昭和53年以来の一連のアベック行方不明事犯、恐らくは北朝鮮による拉致の疑いが十分濃厚でございます。解明が大変困難ではございますけれども、事態の重大性に鑑み、今後とも真相究明のために全力を尽くしていかなければならないと考えておりますし、本人はもちろんでございますが、ご家族の皆さん方に深いご同情を申し上げる次第であります。

 メインストリームメディアの欺瞞は、拉致を認めた「梶山答弁」を無視したことに尽きる。この重大な答弁が、テレビで全く放映されなかった。

 産経が29行、日経が12行、それぞれの夕刊はベタ(1段)記事だけだった。朝日、読売、毎日は一行もなかった。この時の答弁の映像はNHKにも残っていないという。歴史的な国会答弁の映像が、日本のどこにも存在しない。

 拉致された同胞を見捨てるという行為は、敗戦を終戦と言い換えて歴史を断ち、先人の魂を否定したことに通底する。そこに国民は存在しない。「今だけ、金だけ、自分だけ」という、刹那的、拝金主義的、自己主義的な浮遊する個の集合体があるだけだ。

 そして、97年2月3日 産経新聞
 
「20年前、13歳少女拉致」北朝鮮亡命工作員証言 新潟の失踪事件と酷似 韓国からの情報 と産経朝刊一面で報じる。
 社会面トップに、
「うちの娘だと思う」めぐみさん両親 死亡宣言せず待った
 と、5段記事が掲載された。

 今度は、メインストリームメディアも追随し、読売、毎日は3日夕刊で掲載した。朝日だけが遅れ、4日になり、本記事ではなくあまりみかけない形の記事が第2社会面に3段で載った。
 サンケイの虚報が現実になり、横田夫妻も、めぐみさんの後姿がかろうじて見えるようになった。

 朝日の偏向については、ソーシャルメディアでは周知の事実である。拉致事件を発掘した著者も朝日新聞の偏向を列挙しながら、最後に、「きりがない」とまで言っている。「梶山答弁」を無視することの真意は、反国家、反国民といわれても仕方なかろう。

 ・なぜ、宇出津事件(77年、久米裕さん拉致事件)の記事が「拉致」ではなく、「蜜出国」なのか。
 ・なぜ、政府が初めて北朝鮮による日本人拉致疑惑の存在を認めた「梶山答弁」(88年)の記事が載っていないのか。
 ・なぜ、朝日の訪朝団(92年)は拉致について北朝鮮にたださなかったのか。
 ・なぜ、横田めぐみさん拉致疑惑発覚(97年)の本記事が見当たらないのか。
 ・なぜ、家族会結成(97年)の記事が他紙より小さいのか。


 朝日新聞が未だに存在しているという現実を、一体、どのように理解したらいいのだろうか。シャレではないが、少なくとも拉致は彼らにとって埒外なのだろう。

 追記:
 「今だけ、金だけ、自分だけ」は、東京大学大学院の鈴木宜弘教授の「食の戦争」(文春新書)による。
 尚、鈴木教授は、卒業生・修了生への祝辞のなかで、「今だけ、金だけ、自分だけ」の「3だけ主義」で目先の儲けや保身に陥ると、自分も組織も長期的には持続できない。
 何事も基本は、「売り手よし、買い手よし、世間よし」の「三方よし」がいいといっている。
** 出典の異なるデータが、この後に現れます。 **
(** The facts of an epoch, from the steps of its two passes: the switches
    of the mode [pre] and [mid], if any, the training steps [tevs] and the
    validation steps [vevs]. *)
Lemma epoch_facts_intro (trainset testset : Dataset) (epochs e : nat)
  (pre tevs mid vevs : list Event) (t1 t2 : bool) :
  dataset_ok trainset = true -> dataset_ok testset = true ->
  Forall is_mode pre -> Forall is_mode mid ->
  Forall (is_train t1) tevs -> Forall event_ok tevs ->
  length tevs = len (trainloader trainset) ->
  Forall (is_validate t2) vevs -> Forall event_ok vevs ->
  length vevs = len (testloader testset) ->
  covers testset (val_batches vevs) ->
  epoch_facts trainset testset epochs e (pre ++ tevs ++ mid ++ vevs)
    (mkReport (e + 1) epochs
       (sum (train_losses tevs) / INR (len (trainloader trainset)))
       (sum (val_losses vevs) / INR (len (testloader testset)))
       (INR (num_correct vevs) / INR (length (items testset)) * 100)).
Proof.
  intros Hd1 Hd2 Hpre Hmid Ht Hto Htl Hv Hvo Hvl Hcov.
  destruct (mode_steps_facts pre Hpre) as (P0 & P1 & P2 & P3 & P4 & P5).
  destruct (mode_steps_facts mid Hmid) as (M0 & M1 & M2 & M3 & M4 & M5).
  destruct (train_steps_facts t1 tevs Ht) as (T1 & T2 & T3 & T4 & T5).
  destruct (validate_steps_facts t2 vevs Hv) as (V1 & V2 & V3).
  pose proof (dataset_ok_inv _ Hd1) as (Hn1 & _).
  pose proof (dataset_ok_inv _ Hd2) as (Hn2 & _).
  destruct (len_bounds _ 64 Hn1 ltac:(lia)) as (_ & _ & Hc1).
  destruct (len_bounds _ 64 Hn2 ltac:(lia)) as (_ & _ & Hc2).
  assert (num_samples vevs = length (items testset)) as Hns
    by (rewrite num_samples_batches; now apply covers_samples).
  unfold epoch_facts, accuracy_of.
  rewrite !train_losses_app, !val_losses_app, !val_batches_app,
    !num_correct_app, !num_samples_app.
  rewrite P1, P2, P3, P4, P5, M1, M2, M3, M4, M5, T2, T3, T4, T5, V2.
  simpl. rewrite !app_nil_r, T1, V1, Htl, Hvl, Hns.
  repeat split; auto.
  repeat (apply Forall_app; split); auto.
Qed.

Lemma validating_steps (vevs : list Event) :
  Forall (is_validate false) vevs -> validating vevs = true.
Proof.
  induction 1 as [|[] tr He _ IH]; simpl in *; try tauto. now subst.
Qed.

(** An epoch that switches the mode before each of its passes keeps the
    discipline of the modes. *)
Lemma disciplined_intro (tevs vevs : list Event) :
  Forall (is_train true) tevs -> Forall (is_validate false) vevs ->
  disciplined ([EMode true] ++ tevs ++ [EMode false] ++ vevs) = true.
Proof.
  intros Ht Hv. simpl.
  induction Ht as [|[] tr He _ IH]; simpl in *; try tauto.
  - now apply validating_steps.
  - now subst.
Qed.

Lemma unswitched_intro (t : bool) (tevs vevs : list Event) :
  Forall (is_train t) tevs -> Forall (is_validate t) vevs ->
  Forall (unswitched t) (tevs ++ vevs).
Proof.
  intros Ht Hv. apply Forall_app. split.
  - eapply Forall_impl; [|exact Ht]. intros []; simpl; tauto.
  - eapply Forall_impl; [|exact Hv]. intros []; simpl; tauto.
Qed.

End TraceFacts.

(** ** The steps of the loops *)

Section LoopFacts.
Context {K : TopK}.
Variable Rng : Type.
Variable randperm : nat -> Rng -> list nat * Rng.
Variable OptState : Type.
Variable Grad : Type.
Variable grad_zero : Grad.
Variable grad_add : Grad -> Grad -> Grad.
Variable adam : OptState -> Params -> Grad -> Params * OptState.
Context {T : Type} {M : NNModule Rng T}.
Variable autograd : T -> Batch -> Rng -> Grad.
Variable trainset testset : Dataset.

Hypothesis randperm_perm :
  forall n g, Permutation (fst (randperm n g)) (seq 0 n).
Hypothesis adam_ok :
  forall o p d, Params_ok p = true -> Params_ok (fst (adam o p d)) = true.
Hypothesis laws : NNModuleLaws M.
Hypothesis trainset_ok : dataset_ok trainset = true.
Hypothesis testset_ok : dataset_ok testset = true.

Local Abbreviation Store := (State Rng OptState Grad (T := T)).

(** A training step runs on a well-formed batch: it keeps the shapes of the
    parameters and the mode, prints nothing, adds a loss that is not
    negative to [running_loss], and shows it. *)
Lemma train_batch_run (b : Batch) (s : Store) :
  Params_ok (parameters (model s)) = true -> batch_wf b ->
  run (train_batch grad_zero grad_add adam autograd b) s
    (fun c s' =>
       c = Next /\
       Params_ok (parameters (model s')) = true /\
       is_training (model s') = is_training (model s) /\
       stdout s' = stdout s /\
       exists loss, 0 <= loss /\
         running_loss s' = running_loss s + loss /\
         trace s' = trace s ++ [ETrain (is_training (model s)) loss]).
Proof.
  intros Hp (Hb & Hl & Hy).
  destruct (call_ok (model s) (images b) (rng s) Hp Hb) as (lp & g' & Ec & Hlp).
  destruct (nll_loss_ok _ lp (labels b) Hlp Hl Hy) as (loss & El & Hloss).
  pose proof (adam_ok (optimizer s) (parameters (model s))
                (grad_add grad_zero (autograd (model s) b (rng s))) Hp) as Ha.
  unfold run, train_batch, zero_grad, backward, optimizer_step, call_model,
    with_rng, bind, modify, get, lift, ret.
  cbn [model rng grad optimizer set_grad set_rng]. rewrite Ec, El.
  cbn [model rng grad optimizer set_grad set_rng].
  destruct (adam (optimizer s) (parameters (model s))
              (grad_add grad_zero (autograd (model s) b (rng s)))) as [p o].
  eexists _, _. split; [reflexivity|].
  cbn [model stdout trace running_loss set_model set_optimizer
         set_running_loss observe fst] in *.
  rewrite load_parameters, load_mode.
  split; [reflexivity|]. split; [exact Ha|]. split; [reflexivity|].
  split; [reflexivity|]. exists loss. auto.
Qed.

(** A validation step runs on a well-formed batch: it leaves the model, the
    optimizer and the gradients as they were, adds the loss of the batch to
    [testing_loss] and the number of correct top-1 classes to [accuracy],
    and shows the batch and the log-probabilities of the model. *)
Lemma validate_batch_run (b : Batch) (s : Store) :
  Params_ok (parameters (model s)) = true -> batch_wf b ->
  run (validate_batch b) s
    (fun c s' =>
       c = Next /\
       model s' = model s /\ optimizer s' = optimizer s /\
       grad s' = grad s /\ running_loss s' = running_loss s /\
       stdout s' = stdout s /\
       exists lp loss,
         call (model s) (images b) (rng s) = Some (lp, rng s') /\
         log_probs (length (labels b)) lp /\
         nll_loss lp (labels b) = Some loss /\
         testing_loss s' = testing_loss s + loss /\
         accuracy s' = accuracy s + INR (correct lp (labels b)) /\
         trace s' = trace s ++ [EValidate (is_training (model s)) b lp loss]).
Proof.
  intros Hp (Hb & Hl & Hy).
  destruct (call_ok (model s) (images b) (rng s) Hp Hb) as (lp & g' & Ec & Hlp).
  destruct (nll_loss_ok _ lp (labels b) Hlp Hl Hy) as (loss & El & Hloss).
  rewrite <- Hl in Hlp.
  destruct (topk1_predictions lp) as (vs & Et).
  { destruct Hlp as (_ & Hn & _). eapply Forall_impl; [|exact Hn].
    intros r [Hr _] ->. discriminate. }
  assert (view_as (predictions lp) (labels b) = Some (labels b)) as Ev.
  { unfold view_as, predictions. rewrite length_map.
    destruct Hlp as (-> & _). now rewrite Nat.eqb_refl. }
  unfold run, validate_batch, call_model, with_rng, bind, modify, get, lift,
    ret.
  rewrite Ec, El. cbn [model rng set_rng set_testing_loss]. rewrite Et.
  cbn [snd]. rewrite Ev.
  eexists _, _. split; [reflexivity|].
  cbn [model optimizer grad rng running_loss stdout trace testing_loss
         accuracy set_accuracy set_testing_loss set_rng observe].
  repeat (split; [reflexivity|]). exists lp, loss.
  split; [reflexivity|]. split; [exact Hlp|]. split; [exact El|].
  repeat split; reflexivity.
Qed.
 「3だけ主義」は日本経済が停滞した平成という時代を象徴する言葉ではなかろうか。刹那的、拝金主義的、自己主義的な近視眼思考によって、「拉致」も無視することができた。その結果、企業は外資に買われ、オフショアリングによって国内は空洞化し、人の移動を緩和して訪日外国人の消費をあてにする。
 何故、景気を良くして国民の消費を刺激しないのだろう。